START Materials provided
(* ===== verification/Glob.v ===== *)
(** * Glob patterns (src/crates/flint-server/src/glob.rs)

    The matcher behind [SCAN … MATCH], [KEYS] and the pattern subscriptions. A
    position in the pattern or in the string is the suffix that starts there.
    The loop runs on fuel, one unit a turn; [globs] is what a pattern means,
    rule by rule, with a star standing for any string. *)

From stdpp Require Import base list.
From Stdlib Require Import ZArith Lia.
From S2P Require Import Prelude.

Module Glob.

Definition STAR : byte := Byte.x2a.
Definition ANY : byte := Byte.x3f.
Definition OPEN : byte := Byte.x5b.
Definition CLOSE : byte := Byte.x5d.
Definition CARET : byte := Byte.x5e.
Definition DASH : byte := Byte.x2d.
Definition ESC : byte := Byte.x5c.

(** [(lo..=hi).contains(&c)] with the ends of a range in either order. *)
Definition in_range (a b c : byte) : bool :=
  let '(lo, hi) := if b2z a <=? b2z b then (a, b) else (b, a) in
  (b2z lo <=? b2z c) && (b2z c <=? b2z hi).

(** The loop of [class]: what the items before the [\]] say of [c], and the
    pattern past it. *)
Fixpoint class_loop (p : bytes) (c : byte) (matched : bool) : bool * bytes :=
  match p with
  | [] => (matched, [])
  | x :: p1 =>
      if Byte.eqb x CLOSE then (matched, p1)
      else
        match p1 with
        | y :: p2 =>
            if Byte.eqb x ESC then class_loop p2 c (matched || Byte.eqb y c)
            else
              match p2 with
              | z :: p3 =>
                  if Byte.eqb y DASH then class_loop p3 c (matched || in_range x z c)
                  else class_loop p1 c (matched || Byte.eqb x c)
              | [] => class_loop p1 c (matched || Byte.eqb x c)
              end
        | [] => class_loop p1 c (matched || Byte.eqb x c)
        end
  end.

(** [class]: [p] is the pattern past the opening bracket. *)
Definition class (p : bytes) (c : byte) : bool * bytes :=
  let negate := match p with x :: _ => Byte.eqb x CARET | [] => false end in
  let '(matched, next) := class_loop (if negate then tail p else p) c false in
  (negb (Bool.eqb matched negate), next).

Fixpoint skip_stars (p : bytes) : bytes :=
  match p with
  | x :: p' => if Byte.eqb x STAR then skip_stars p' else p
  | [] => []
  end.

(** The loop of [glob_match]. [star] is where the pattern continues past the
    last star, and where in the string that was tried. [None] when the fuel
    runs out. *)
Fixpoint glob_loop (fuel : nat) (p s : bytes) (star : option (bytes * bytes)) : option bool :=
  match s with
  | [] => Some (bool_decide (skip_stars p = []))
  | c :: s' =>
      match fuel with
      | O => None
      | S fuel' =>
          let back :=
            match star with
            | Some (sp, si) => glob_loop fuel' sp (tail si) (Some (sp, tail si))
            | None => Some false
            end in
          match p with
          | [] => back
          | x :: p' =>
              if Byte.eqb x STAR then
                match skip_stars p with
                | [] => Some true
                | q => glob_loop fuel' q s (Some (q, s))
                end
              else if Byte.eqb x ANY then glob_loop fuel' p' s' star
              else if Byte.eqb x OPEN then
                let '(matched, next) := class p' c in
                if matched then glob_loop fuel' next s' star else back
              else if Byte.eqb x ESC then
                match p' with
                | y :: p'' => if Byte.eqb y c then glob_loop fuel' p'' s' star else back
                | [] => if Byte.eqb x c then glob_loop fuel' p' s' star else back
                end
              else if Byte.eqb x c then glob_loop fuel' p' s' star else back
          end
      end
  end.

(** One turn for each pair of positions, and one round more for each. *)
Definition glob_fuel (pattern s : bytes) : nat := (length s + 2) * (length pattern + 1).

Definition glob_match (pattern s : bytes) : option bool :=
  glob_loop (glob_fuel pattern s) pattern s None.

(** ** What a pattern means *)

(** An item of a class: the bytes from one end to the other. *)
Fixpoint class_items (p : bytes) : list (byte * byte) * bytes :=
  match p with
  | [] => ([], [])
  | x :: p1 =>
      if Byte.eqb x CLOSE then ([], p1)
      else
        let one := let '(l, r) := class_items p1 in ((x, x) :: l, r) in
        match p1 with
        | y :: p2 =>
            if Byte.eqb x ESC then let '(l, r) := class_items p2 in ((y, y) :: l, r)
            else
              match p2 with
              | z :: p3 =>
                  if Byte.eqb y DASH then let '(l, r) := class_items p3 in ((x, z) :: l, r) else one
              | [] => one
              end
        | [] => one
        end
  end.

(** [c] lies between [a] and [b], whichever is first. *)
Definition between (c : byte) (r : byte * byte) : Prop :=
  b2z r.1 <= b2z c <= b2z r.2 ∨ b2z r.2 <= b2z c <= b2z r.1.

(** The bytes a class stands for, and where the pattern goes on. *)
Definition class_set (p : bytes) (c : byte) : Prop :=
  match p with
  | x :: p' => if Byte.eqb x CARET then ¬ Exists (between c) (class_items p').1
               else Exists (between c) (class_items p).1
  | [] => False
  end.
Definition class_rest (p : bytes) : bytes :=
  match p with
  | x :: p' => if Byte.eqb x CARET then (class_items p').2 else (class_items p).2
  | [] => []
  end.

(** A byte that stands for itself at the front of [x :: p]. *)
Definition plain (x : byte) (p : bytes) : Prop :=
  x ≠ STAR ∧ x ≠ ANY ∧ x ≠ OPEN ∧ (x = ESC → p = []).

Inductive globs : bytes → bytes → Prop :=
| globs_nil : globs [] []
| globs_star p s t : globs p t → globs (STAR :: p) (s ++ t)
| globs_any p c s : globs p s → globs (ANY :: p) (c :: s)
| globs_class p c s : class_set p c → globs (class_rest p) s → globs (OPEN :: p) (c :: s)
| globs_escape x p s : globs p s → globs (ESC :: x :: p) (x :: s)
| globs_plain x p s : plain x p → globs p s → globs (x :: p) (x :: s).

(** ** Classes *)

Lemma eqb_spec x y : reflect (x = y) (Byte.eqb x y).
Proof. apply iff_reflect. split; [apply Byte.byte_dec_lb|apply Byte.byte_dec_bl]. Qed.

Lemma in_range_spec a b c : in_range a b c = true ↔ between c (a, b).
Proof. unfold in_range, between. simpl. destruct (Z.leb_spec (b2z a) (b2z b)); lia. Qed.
END Materials provided
START Materials provided
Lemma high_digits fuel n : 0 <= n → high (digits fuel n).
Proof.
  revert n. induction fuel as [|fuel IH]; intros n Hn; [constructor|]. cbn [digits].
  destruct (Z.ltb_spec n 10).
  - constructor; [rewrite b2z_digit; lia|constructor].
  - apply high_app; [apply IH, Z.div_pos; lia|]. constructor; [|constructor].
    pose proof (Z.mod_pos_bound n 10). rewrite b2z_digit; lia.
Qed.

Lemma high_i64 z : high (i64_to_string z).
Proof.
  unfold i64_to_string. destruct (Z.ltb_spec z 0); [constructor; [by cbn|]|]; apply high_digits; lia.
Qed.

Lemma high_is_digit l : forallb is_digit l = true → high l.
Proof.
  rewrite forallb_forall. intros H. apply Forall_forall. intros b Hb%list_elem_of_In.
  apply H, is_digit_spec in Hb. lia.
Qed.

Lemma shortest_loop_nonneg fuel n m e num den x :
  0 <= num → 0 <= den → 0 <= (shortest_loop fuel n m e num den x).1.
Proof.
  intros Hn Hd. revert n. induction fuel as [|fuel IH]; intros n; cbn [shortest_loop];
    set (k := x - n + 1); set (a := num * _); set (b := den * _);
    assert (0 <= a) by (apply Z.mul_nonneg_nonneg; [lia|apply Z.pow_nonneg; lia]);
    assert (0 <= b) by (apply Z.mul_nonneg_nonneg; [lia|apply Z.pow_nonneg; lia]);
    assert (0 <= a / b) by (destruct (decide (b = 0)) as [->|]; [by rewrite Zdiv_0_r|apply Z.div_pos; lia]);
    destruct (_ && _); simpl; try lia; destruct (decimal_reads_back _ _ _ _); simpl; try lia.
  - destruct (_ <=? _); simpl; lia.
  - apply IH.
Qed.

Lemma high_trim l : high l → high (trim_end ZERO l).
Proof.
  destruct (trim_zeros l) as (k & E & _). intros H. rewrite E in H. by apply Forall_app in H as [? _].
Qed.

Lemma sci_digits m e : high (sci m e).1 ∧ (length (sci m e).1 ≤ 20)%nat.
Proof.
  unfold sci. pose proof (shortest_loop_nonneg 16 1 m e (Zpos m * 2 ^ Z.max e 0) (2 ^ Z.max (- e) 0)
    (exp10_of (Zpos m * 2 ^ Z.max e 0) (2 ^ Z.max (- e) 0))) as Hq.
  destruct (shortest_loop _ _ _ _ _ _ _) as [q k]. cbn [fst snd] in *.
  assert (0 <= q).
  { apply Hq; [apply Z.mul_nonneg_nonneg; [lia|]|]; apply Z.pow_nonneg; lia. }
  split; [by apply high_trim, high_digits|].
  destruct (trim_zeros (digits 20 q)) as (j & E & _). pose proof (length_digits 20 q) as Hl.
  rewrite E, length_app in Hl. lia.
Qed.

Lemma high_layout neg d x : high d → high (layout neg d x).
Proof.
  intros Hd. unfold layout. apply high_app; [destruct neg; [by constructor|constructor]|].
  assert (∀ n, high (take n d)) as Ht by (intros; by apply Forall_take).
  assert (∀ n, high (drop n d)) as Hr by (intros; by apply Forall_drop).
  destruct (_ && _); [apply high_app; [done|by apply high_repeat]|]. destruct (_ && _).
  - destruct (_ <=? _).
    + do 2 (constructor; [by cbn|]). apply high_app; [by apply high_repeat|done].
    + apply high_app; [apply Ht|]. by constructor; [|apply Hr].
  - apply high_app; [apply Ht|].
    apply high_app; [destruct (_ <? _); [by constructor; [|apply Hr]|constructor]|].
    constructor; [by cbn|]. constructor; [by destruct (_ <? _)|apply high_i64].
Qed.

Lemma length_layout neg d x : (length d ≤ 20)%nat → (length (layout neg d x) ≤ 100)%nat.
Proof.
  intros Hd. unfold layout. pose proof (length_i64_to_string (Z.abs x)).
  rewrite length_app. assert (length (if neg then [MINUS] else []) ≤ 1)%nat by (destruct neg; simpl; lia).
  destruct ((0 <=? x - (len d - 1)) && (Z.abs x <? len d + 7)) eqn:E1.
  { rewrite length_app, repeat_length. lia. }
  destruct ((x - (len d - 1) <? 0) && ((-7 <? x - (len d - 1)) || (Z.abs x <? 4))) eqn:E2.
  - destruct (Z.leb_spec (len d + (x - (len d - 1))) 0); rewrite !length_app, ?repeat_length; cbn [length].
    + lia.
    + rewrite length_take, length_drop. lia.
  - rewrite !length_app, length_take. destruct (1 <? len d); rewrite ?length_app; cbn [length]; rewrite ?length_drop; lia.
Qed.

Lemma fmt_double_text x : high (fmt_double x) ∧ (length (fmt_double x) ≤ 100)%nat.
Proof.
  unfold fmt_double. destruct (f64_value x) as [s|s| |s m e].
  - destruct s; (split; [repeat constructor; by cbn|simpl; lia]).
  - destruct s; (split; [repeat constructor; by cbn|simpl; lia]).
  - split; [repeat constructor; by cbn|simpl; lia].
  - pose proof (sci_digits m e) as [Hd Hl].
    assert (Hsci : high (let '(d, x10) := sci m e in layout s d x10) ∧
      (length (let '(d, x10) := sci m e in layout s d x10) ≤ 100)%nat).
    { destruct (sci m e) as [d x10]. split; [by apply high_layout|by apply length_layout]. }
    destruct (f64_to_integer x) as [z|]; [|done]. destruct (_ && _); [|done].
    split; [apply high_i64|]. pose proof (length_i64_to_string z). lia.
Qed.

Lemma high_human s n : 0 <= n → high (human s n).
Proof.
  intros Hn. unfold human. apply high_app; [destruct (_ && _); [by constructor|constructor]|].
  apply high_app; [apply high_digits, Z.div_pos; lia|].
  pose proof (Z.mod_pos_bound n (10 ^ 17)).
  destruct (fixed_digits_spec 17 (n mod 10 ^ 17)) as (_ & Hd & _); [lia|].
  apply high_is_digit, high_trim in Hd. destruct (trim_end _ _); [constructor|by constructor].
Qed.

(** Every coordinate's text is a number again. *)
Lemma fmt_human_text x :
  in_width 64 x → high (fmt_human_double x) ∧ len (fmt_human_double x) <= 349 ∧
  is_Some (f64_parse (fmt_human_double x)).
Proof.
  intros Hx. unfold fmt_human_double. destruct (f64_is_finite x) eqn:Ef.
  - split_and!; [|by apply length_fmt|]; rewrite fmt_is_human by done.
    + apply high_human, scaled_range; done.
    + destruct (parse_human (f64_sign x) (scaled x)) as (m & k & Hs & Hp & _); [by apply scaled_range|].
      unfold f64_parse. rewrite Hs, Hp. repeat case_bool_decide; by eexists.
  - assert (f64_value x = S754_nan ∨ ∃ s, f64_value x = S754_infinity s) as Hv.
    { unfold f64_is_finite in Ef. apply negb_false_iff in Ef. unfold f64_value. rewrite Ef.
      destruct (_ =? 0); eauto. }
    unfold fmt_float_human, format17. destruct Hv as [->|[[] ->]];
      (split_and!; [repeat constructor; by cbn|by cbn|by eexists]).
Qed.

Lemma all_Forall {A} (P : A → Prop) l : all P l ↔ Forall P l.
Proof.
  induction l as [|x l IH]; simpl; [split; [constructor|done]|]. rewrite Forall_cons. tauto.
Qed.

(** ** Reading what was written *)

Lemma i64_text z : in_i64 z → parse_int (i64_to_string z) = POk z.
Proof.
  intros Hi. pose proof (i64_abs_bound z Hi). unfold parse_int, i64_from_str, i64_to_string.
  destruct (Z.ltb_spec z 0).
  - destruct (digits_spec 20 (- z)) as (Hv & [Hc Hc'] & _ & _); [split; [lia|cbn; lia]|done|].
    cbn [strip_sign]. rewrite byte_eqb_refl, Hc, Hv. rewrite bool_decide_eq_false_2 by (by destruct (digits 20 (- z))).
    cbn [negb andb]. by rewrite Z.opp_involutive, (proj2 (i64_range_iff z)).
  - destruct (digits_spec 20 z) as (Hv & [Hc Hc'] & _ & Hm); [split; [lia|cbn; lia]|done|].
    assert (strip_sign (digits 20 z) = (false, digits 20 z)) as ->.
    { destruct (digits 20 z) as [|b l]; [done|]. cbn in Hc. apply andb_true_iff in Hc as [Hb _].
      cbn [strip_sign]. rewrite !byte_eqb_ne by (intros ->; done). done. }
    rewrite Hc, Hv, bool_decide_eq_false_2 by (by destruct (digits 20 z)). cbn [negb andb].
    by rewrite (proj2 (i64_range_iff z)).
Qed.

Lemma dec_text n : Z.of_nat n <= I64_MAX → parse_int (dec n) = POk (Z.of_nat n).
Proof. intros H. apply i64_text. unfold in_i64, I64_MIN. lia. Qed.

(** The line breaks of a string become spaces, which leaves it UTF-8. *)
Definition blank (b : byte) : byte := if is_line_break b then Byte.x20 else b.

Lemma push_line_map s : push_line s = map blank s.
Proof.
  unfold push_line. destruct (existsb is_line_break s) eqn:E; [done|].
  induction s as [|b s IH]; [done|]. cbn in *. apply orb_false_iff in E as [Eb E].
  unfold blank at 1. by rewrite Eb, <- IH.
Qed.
END Materials provided
■ **Exercise description**
Go through the lines above. Select every one that has the string "plain".

■ **Task result**
Definition plain (x : byte) (p : bytes) : Prop :=
| globs_plain x p s : plain x p → globs p s → globs (x :: p) (x :: s).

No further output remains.